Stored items
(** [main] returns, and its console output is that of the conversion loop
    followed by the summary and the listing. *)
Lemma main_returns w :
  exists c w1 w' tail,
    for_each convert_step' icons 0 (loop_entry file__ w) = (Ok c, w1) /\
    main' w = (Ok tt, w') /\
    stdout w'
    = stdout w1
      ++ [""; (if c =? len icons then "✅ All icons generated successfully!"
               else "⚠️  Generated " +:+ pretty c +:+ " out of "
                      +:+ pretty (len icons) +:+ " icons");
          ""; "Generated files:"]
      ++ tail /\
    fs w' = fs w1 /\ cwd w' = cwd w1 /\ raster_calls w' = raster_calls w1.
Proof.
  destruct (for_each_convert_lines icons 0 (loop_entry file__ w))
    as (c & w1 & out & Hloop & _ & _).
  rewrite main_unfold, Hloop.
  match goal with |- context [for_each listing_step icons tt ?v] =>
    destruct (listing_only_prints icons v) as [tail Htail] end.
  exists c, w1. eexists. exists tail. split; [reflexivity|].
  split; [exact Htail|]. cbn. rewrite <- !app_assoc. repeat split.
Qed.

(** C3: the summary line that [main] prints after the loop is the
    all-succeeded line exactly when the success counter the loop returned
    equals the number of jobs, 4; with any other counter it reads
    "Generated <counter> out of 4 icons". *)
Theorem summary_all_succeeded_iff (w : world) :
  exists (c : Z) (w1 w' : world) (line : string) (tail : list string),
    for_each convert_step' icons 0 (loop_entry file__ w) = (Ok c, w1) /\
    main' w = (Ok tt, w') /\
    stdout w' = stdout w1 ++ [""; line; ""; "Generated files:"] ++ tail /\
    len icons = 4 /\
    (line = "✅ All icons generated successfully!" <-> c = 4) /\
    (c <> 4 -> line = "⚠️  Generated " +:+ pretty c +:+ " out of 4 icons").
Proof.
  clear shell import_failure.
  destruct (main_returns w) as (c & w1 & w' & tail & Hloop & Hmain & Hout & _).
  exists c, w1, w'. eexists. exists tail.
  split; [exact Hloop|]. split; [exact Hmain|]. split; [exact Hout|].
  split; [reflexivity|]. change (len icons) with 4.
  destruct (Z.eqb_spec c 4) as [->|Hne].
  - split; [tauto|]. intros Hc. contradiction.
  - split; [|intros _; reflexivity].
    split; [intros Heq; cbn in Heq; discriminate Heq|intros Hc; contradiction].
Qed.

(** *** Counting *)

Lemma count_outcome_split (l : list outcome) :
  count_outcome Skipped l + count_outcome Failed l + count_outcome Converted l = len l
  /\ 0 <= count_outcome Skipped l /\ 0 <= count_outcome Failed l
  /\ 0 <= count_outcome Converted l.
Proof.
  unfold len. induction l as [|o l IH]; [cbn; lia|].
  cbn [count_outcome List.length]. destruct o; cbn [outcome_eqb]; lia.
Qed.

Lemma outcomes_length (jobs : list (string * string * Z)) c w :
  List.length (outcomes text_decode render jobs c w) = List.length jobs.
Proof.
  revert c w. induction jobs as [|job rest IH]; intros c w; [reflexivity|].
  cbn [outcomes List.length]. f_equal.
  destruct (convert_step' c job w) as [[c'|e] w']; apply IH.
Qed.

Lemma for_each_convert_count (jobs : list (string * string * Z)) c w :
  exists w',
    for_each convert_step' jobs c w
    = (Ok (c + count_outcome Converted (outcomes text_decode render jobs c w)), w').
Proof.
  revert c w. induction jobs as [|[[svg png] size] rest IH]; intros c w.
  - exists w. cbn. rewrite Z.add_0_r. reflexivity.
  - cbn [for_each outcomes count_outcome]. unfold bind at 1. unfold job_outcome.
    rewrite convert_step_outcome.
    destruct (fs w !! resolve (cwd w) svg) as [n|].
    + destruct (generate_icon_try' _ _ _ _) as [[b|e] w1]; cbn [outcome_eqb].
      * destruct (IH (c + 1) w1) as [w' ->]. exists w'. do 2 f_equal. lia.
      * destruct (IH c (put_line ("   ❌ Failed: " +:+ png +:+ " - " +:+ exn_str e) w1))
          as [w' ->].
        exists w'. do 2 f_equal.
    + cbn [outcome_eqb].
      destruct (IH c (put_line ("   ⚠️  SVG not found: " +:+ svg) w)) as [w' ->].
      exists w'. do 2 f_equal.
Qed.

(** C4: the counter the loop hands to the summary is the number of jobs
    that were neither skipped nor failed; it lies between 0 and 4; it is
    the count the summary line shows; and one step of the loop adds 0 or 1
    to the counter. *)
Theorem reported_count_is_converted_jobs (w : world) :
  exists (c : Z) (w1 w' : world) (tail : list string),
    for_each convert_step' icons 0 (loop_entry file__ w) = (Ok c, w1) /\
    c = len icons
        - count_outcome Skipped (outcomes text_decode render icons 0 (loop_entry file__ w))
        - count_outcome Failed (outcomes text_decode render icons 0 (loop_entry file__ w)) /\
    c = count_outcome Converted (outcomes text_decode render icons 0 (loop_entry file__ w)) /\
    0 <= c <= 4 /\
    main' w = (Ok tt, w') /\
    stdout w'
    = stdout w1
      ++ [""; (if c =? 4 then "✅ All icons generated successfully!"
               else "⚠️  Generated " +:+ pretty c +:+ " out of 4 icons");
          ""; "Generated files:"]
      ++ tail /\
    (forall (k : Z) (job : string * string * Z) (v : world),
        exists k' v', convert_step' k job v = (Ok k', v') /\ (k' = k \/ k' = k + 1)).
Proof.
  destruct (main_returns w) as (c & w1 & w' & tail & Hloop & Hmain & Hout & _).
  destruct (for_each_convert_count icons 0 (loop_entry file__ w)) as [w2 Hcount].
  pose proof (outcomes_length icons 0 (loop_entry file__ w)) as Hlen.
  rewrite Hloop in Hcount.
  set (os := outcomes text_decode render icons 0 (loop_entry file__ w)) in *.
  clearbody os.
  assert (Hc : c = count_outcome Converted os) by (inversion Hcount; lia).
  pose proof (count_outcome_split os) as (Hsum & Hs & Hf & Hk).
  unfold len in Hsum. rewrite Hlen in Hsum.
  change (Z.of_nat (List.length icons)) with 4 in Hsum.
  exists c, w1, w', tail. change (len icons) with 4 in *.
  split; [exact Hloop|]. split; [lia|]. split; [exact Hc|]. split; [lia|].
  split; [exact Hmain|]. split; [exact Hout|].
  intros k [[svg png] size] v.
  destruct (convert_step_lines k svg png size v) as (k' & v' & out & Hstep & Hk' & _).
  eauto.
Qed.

Directions: Where the string "rest" turns up in a line of the data above, copy that whole line.

Answer to this exercise:
  revert c w. induction jobs as [|job rest IH]; intros c w; [reflexivity|].
  revert c w. induction jobs as [|[[svg png] size] rest IH]; intros c w.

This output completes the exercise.